Review by Frank Plowright
Spoilers in review
When originally published Hotel Harbour View was among the first flush of Japanese comics re-jigged for the English language market, and certainly among the earliest to be presented as a graphic novel rather than individual comics. It was a brave move in 1990, at which point most translated Japanese work slotted squarely into either science fiction or warrior categories. What the readers of those made of this measured introspection on the meaning of death is anyone’s guess.
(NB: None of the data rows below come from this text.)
(* ===== verification/Usertests.v ===== *)
(** * usertests (user/usertests.c)

    The test functions in the order of the source and the driver that runs
    each of them in a process of its own; [s] is the address of the name of the
    test.  A definition with a longer name than a function of the source is a
    part of the function that its name starts with. *)

From S2P Require Import Prelude CInt Memory KMonad Blocks Vm Riscv KState User Ulib Umalloc Shell Progs UTest.

Section Tests.
Context `{TestOs} `{Image}.
Local Open Scope proc_scope.

Definition BUFSZ : Z := (MAXOPBLOCKS + 2) * BSIZE.
Definition minus1 : Z := 0xffffffffffffffff.
(** The wild pointers of the first tests. *)
Definition addrs : list Z := [0x80000000; 0xffffffffffffffff].

Definition copyin (s : Z) : X unit :=
  each addrs (fun addr =>
    fd <- open (lit "copyin1") (O_CREATE .| O_WRONLY) ;;
    fail_if (fd <? 0) (endl "open(copyin1) failed") [] ;;;
    n <- write fd addr 8192 ;;
    fail_if (0 <=? n) (endl "write(fd, %p, 8192) returned %d, not -1") [addr; n] ;;;
    close fd ;;;
    unlink (lit "copyin1") ;;;
    n <- write 1 addr 8192 ;;
    fail_if (0 <? n) (endl "write(1, %p, 8192) returned %d, not -1 or 0") [addr; n] ;;;
    let* (r, p0, p1) := pipe in
    fail_if (r <? 0) (endl "pipe() failed") [] ;;;
    n <- write p1 addr 8192 ;;
    fail_if (0 <? n) (endl "write(pipe, %p, 8192) returned %d, not -1 or 0") [addr; n] ;;;
    close p0 ;;;
    close p1 ;;;
    xret tt).

Definition copyout (s : Z) : X unit :=
  each addrs (fun addr =>
    fd <- open (lit "README") 0 ;;
    fail_if (fd <? 0) (endl "open(README) failed") [] ;;;
    n <- read fd addr 8192 ;;
    fail_if (0 <? n) (endl "read(fd, %p, 8192) returned %d, not -1 or 0") [addr; n] ;;;
    close fd ;;;
    let* (r, p0, p1) := pipe in
    fail_if (r <? 0) (endl "pipe() failed") [] ;;;
    n <- write p1 (lit "x") 1 ;;
    fail_if (negb (n =? 1)) (endl "pipe write failed") [] ;;;
    n <- read p0 addr 8192 ;;
    fail_if (0 <? n) (endl "read(pipe, %p, 8192) returned %d, not -1 or 0") [addr; n] ;;;
    close p0 ;;;
    close p1 ;;;
    xret tt).

Definition copyinstr1 (s : Z) : X unit :=
  each addrs (fun addr =>
    fd <- open addr (O_CREATE .| O_WRONLY) ;;
    fail_if (0 <=? fd) (endl "open(%p) returned %d, not -1") [addr; fd]).

(** The calls with a bad path that [copyinstr2] and [copyinstr3] share: unlink,
    open, link and exec of the string at [b]. *)
Definition bad_path (b : Z) : X Z :=
  ret <- unlink b ;;
  fail_if (negb (ret =? -1)) (endl "unlink(%s) returned %d, not -1") [b; ret] ;;;
  fd <- open b (O_CREATE .| O_WRONLY) ;;
  fail_if (negb (fd =? -1)) (endl "open(%s) returned %d, not -1") [b; fd] ;;;
  ret <- link b b ;;
  fail_if (negb (ret =? -1)) (endl "link(%s, %s) returned %d, not -1") [b; b; ret] ;;;
  ret <- exec b [lit "xx"] ;;
  fail_if (negb (ret =? -1)) (endl "exec(%s) returned %d, not -1") [b; fd] ;;;
  xret fd.

Definition copyinstr2 (s : Z) : X unit :=
  let b := locals in
  for_n (Z.to_nat MAXPATH) 0 (fun i => st8x (b + i) (ch "x")) ;;;
  st8x (b + MAXPATH) 0 ;;;
  fd <- bad_path b ;;
  pid <- fork ;;
  fail_if (pid <? 0) (endl "fork failed") [] ;;;
  when (pid =? 0) (
    let big := statics in
    for_n (Z.to_nat PGSIZE) 0 (fun i => st8x (big + i) (ch "x")) ;;;
    st8x (big + PGSIZE) 0 ;;;
    ret <- exec (lit "echo") [big; big; big] ;;
    fail_if (negb (ret =? -1)) (endl "exec(echo, BIG) returned %d, not -1") [fd] ;;;
    exit 747) ;;;
  let* (_, st) := wait 0 in
  fail_if (negb (st =? 747)) (endl "exec(echo, BIG) succeeded, should have failed") [].

Definition copyinstr3 (s : Z) : X unit :=
  sbrk 8192 ;;;
  top <- sbrk 0 ;;
  when (negb (top mod PGSIZE =? 0)) (sbrk (PGSIZE - top mod PGSIZE) ;;; xret tt) ;;;
  top <- sbrk 0 ;;
  fail_if (negb (top mod PGSIZE =? 0)) (endl "oops") [] ;;;
  let b := top - 1 in
  st8x b (ch "x") ;;;
  bad_path b ;;;
  xret tt.

Definition rwsbrk (s : Z) : X unit :=
  a <- sbrk 8192 ;;
  fail_if (a =? minus1) (endl "sbrk(rwsbrk) failed") [] ;;;
  r <- sbrk (-8192) ;;
  fail_if (r =? minus1) (endl "sbrk(rwsbrk) shrink failed") [] ;;;
  fd <- open (lit "rwsbrk") (O_CREATE .| O_WRONLY) ;;
  fail_if (fd <? 0) (endl "open(rwsbrk) failed") [] ;;;
  n <- write fd (a + 4096) 1024 ;;
  fail_if (0 <=? n) (endl "write(fd, %p, 1024) returned %d, not -1") [a + 4096; n] ;;;
  close fd ;;;
  unlink (lit "rwsbrk") ;;;
  fd <- open (lit "README") O_RDONLY ;;
  fail_if (fd <? 0) (endl "open(rwsbrk) failed") [] ;;;
  n <- read fd (a + 4096) 10 ;;
  fail_if (0 <=? n) (endl "read(fd, %p, 10) returned %d, not -1") [a + 4096; n] ;;;
  close fd ;;;
  exit 0.

(** ** Files *)

Definition truncate1 (s : Z) : X unit :=
  let buf := locals in
  unlink (lit "truncfile") ;;;
  fd1 <- open (lit "truncfile") (O_CREATE .| O_WRONLY .| O_TRUNC) ;;
  write fd1 (lit "abcd") 4 ;;;
  close fd1 ;;;
  fd2 <- open (lit "truncfile") O_RDONLY ;;
  n <- read fd2 buf 32 ;;
  fail_if (negb (n =? 4)) (endl "%s: read %d bytes, wanted 4") [s; n] ;;;
  fd1 <- open (lit "truncfile") (O_WRONLY .| O_TRUNC) ;;
  fd3 <- open (lit "truncfile") O_RDONLY ;;
  n <- read fd3 buf 32 ;;
  when (negb (n =? 0)) (
    printf (endl "aaa fd3=%d") [fd3] ;;;
    printf (endl "%s: read %d bytes, wanted 0") [s; n] ;;;
    exit 1) ;;;
  n <- read fd2 buf 32 ;;
  when (negb (n =? 0)) (
    printf (endl "bbb fd2=%d") [fd2] ;;;
    printf (endl "%s: read %d bytes, wanted 0") [s; n] ;;;
    exit 1) ;;;
  write fd1 (lit "abcdef") 6 ;;;
  n <- read fd3 buf 32 ;;
  fail_if (negb (n =? 6)) (endl "%s: read %d bytes, wanted 6") [s; n] ;;;
  n <- read fd2 buf 32 ;;
  fail_if (negb (n =? 2)) (endl "%s: read %d bytes, wanted 2") [s; n] ;;;
  unlink (lit "truncfile") ;;;
  close fd1 ;;;
  close fd2 ;;;
  close fd3 ;;;
  xret tt.

Definition truncate2 (s : Z) : X unit :=
  unlink (lit "truncfile") ;;;
  fd1 <- open (lit "truncfile") (O_CREATE .| O_TRUNC .| O_WRONLY) ;;
  write fd1 (lit "abcd") 4 ;;;
  fd2 <- open (lit "truncfile") (O_TRUNC .| O_WRONLY) ;;
  n <- write fd1 (lit "x") 1 ;;
  fail_if (negb (n =? -1)) (endl "%s: write returned %d, expected -1") [s; n] ;;;
  unlink (lit "truncfile") ;;;
  close fd1 ;;;
  close fd2 ;;;
  xret tt.

Definition truncate3 (s : Z) : X unit :=
  fd <- open (lit "truncfile") (O_CREATE .| O_TRUNC .| O_WRONLY) ;;
  close fd ;;;
  pid <- fork ;;
  fail_if (pid <? 0) (endl "%s: fork failed") [s] ;;;
  when (pid =? 0) (
    for_n 100 0 (fun i =>
      fd <- open (lit "truncfile") O_WRONLY ;;
      fail_if (fd <? 0) (endl "%s: open failed") [s] ;;;
      n <- write fd (lit "1234567890") 10 ;;
      fail_if (negb (n =? 10)) (endl "%s: write got %d, expected 10") [s; n] ;;;
      close fd ;;;
      fd <- open (lit "truncfile") O_RDONLY ;;
      read fd locals 32 ;;;
      close fd ;;;
      xret tt) ;;;
    exit 0) ;;;
  for_n 150 0 (fun i =>
    fd <- open (lit "truncfile") (O_CREATE .| O_WRONLY .| O_TRUNC) ;;
    fail_if (fd <? 0) (endl "%s: open failed") [s] ;;;
    n <- write fd (lit "xxx") 3 ;;
    fail_if (negb (n =? 3)) (endl "%s: write got %d, expected 3") [s; n] ;;;
    close fd ;;;
    xret tt) ;;;
  let* (_, xstatus) := wait junk in
  unlink (lit "truncfile") ;;;
  exit xstatus.

Definition iputtest (s : Z) : X unit :=
  r <- mkdir (lit "iputdir") ;;
  fail_if (r <? 0) (endl "%s: mkdir failed") [s] ;;;
  r <- chdir (lit "iputdir") ;;
  fail_if (r <? 0) (endl "%s: chdir iputdir failed") [s] ;;;
  r <- unlink (lit "../iputdir") ;;
  fail_if (r <? 0) (endl "%s: unlink ../iputdir failed") [s] ;;;
  r <- chdir (lit "/") ;;
  fail_if (r <? 0) (endl "%s: chdir / failed") [s].

Definition exitiputtest (s : Z) : X unit :=
  pid <- fork ;;
  fail_if (pid <? 0) (endl "%s: fork failed") [s] ;;;
  when (pid =? 0) (
    r <- mkdir (lit "iputdir") ;;
    fail_if (r <? 0) (endl "%s: mkdir failed") [s] ;;;
    r <- chdir (lit "iputdir") ;;
    fail_if (r <? 0) (endl "%s: child chdir failed") [s] ;;;
    r <- unlink (lit "../iputdir") ;;
    fail_if (r <? 0) (endl "%s: unlink ../iputdir failed") [s] ;;;
    exit 0) ;;;
  let* (_, xstatus) := wait junk in
  exit xstatus.

Definition openiputtest (s : Z) : X unit :=
  r <- mkdir (lit "oidir") ;;
  fail_if (r <? 0) (endl "%s: mkdir oidir failed") [s] ;;;
  pid <- fork ;;
  fail_if (pid <? 0) (endl "%s: fork failed") [s] ;;;
  when (pid =? 0) (
    fd <- open (lit "oidir") O_RDWR ;;
    fail_if (0 <=? fd) (endl "%s: open directory for write succeeded") [s] ;;;
    exit 0) ;;;
  sleep 1 ;;;
  r <- unlink (lit "oidir") ;;
  fail_if (negb (r =? 0)) (endl "%s: unlink failed") [s] ;;;
  let* (_, xstatus) := wait junk in
  exit xstatus.

Definition opentest (s : Z) : X unit :=
  fd <- open (lit "echo") 0 ;;
  fail_if (fd <? 0) (endl "%s: open echo failed!") [s] ;;;
  close fd ;;;
  fd <- open (lit "doesnotexist") 0 ;;
  fail_if (0 <=? fd) (endl "%s: open doesnotexist succeeded!") [s].

Definition writetest (s : Z) : X unit :=
  let N := 100 in let SZ := 10 in
  fd <- open (lit "small") (O_CREATE .| O_RDWR) ;;
  fail_if (fd <? 0) (endl "%s: error: creat small failed!") [s] ;;;
  for_n (Z.to_nat N) 0 (fun i =>
    r <- write fd (lit "aaaaaaaaaa") SZ ;;
    fail_if (negb (r =? SZ)) (endl "%s: error: write aa %d new file failed") [s; i] ;;;
    r <- write fd (lit "bbbbbbbbbb") SZ ;;
    fail_if (negb (r =? SZ)) (endl "%s: error: write bb %d new file failed") [s; i]) ;;;
  close fd ;;;
  fd <- open (lit "small") O_RDONLY ;;
  fail_if (fd <? 0) (endl "%s: error: open small failed!") [s] ;;;
  i <- read fd buf (N * SZ * 2) ;;
  fail_if (negb (i =? N * SZ * 2)) (endl "%s: read failed") [s] ;;;
  close fd ;;;
  r <- unlink (lit "small") ;;
  fail_if (r <? 0) (endl "%s: unlink small failed") [s].

Definition writebig (s : Z) : X unit :=
  fd <- open (lit "big") (O_CREATE .| O_RDWR) ;;
  fail_if (fd <? 0) (endl "%s: error: creat big failed!") [s] ;;;
  for_n (Z.to_nat MAXFILE) 0 (fun i =>
    mem_ (st32 buf i) ;;;
    r <- write fd buf BSIZE ;;
    fail_if (negb (r =? BSIZE)) (endl "%s: error: write big file failed") [s; i]) ;;;
  close fd ;;;
  fd <- open (lit "big") O_RDONLY ;;
  fail_if (fd <? 0) (endl "%s: error: open big failed!") [s] ;;;
  while turns (fun n =>
    i <- read fd buf BSIZE ;;
    if i =? 0 then
      fail_if (n =? MAXFILE - 1) "%s: read only %d blocks from big" [s; n] ;;;
      xret (inr tt)
    else
      fail_if (negb (i =? BSIZE)) (endl "%s: read failed %d") [s; i] ;;;
      v <- mem_ (ld32 buf) ;;
      fail_if (negb (i32 v =? n)) (endl "%s: read content of block %d is %d") [s; n; i32 v] ;;;
      xret (inl (n + 1))) 0 ;;;
  close fd ;;;
  r <- unlink (lit "big") ;;
  fail_if (r <? 0) (endl "%s: unlink big failed") [s].

Definition createtest (s : Z) : X unit :=
  let N := 52%nat in let name := locals in
  st8x name (ch "a") ;;;
  st8x (name + 2) 0 ;;;
  for_n N 0 (fun i =>
    st8x (name + 1) (ch "0" + i) ;;;
    fd <- open name (O_CREATE .| O_RDWR) ;;
    close fd ;;;
    xret tt) ;;;
  st8x name (ch "a") ;;;
  st8x (name + 2) 0 ;;;
  for_n N 0 (fun i =>
    st8x (name + 1) (ch "0" + i) ;;;
    unlink name ;;;
    xret tt).

Definition dirtest (s : Z) : X unit :=
  r <- mkdir (lit "dir0") ;;
  fail_if (r <? 0) (endl "%s: mkdir failed") [s] ;;;
  r <- chdir (lit "dir0") ;;
  fail_if (r <? 0) (endl "%s: chdir dir0 failed") [s] ;;;
  r <- chdir (lit "..") ;;
  fail_if (r <? 0) (endl "%s: chdir .. failed") [s] ;;;
  r <- unlink (lit "dir0") ;;
  fail_if (r <? 0) (endl "%s: unlink dir0 failed") [s].

Definition exectest (s : Z) : X unit :=
  let buf := locals in
  unlink (lit "echo-ok") ;;;
  pid <- fork ;;
  fail_if (pid <? 0) (endl "%s: fork failed") [s] ;;;
  when (pid =? 0) (
    close 1 ;;;
    fd <- open (lit "echo-ok") (O_CREATE .| O_WRONLY) ;;
    fail_if (fd <? 0) (endl "%s: create failed") [s] ;;;
    fail_if (negb (fd =? 1)) (endl "%s: wrong fd") [s] ;;;
    r <- exec (lit "echo") [lit "echo"; lit "OK"] ;;
    fail_if (r <? 0) (endl "%s: exec echo failed") [s]) ;;;
  let* (w, xstatus) := wait junk in
  when (negb (w =? pid)) (printf (endl "%s: wait failed!") [s]) ;;;
  when (negb (xstatus =? 0)) (exit xstatus) ;;;
  fd <- open (lit "echo-ok") O_RDONLY ;;
  fail_if (fd <? 0) (endl "%s: open failed") [s] ;;;
  r <- read fd buf 2 ;;
  fail_if (negb (r =? 2)) (endl "%s: read failed") [s] ;;;
  unlink (lit "echo-ok") ;;;
  c0 <- ld8x buf ;;
  c1 <- ld8x (buf + 1) ;;
  if (c0 =? ch "O") && (c1 =? ch "K") then exit 0
  else
    printf (endl "%s: wrong output") [s] ;;;
    exit 1.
On one level the English publication is obvious. The art of Jiroh Taniguchi (now more commonly credited as Jiro Taniguchi) is as psuedo-realistic as Japanese comics get, with no sidetracks into whimsical cartooning to distract. His black and white Hong Kong cityscapes are almost obsessively photo-real, and the draughtsmanship stunning. There’s also a decidedly Western style to his storytelling, perhaps a homage to the origins of noir cinema, a genre the stories successfully ape.
The book combines two short, linked novellas, the first of which donates the title. A man spends his days slumped in what was once a grand hotel bar in Hong Kong, the implicit connection between them only apparent at the finale. Both the barman and the woman he hires to photograph and use for sex are aware he’s waiting for someone to kill him, and the circumstances of his existence appear to be a method of mythologising his own death.
The assassin from ‘Hotel Harbour View’ is then seen in Paris. She has another contract, this time on someone she’d known nine years previously, yet when she passes him in connection with preparing her job he fails to recognise her, a lapse she finds profoundly disturbing. In both cases the manner in which Japanese comics stretch a single moment beyond its real life existence provides an extremely powerful storytelling device as the characters are confronted by the reality of the situation their obsessions have provoked.
Natsuo Sekikawa’s bleak and sparse stories are adult in the best sense of the term. Yes, there’s sexual content and violent content, but it’s the emotional and intellectual content that lingers long after the book is closed. A masterpiece.
Sekikawa and Taniguchi would later work together on The Times of Botchan, an equally cerebral collaboration.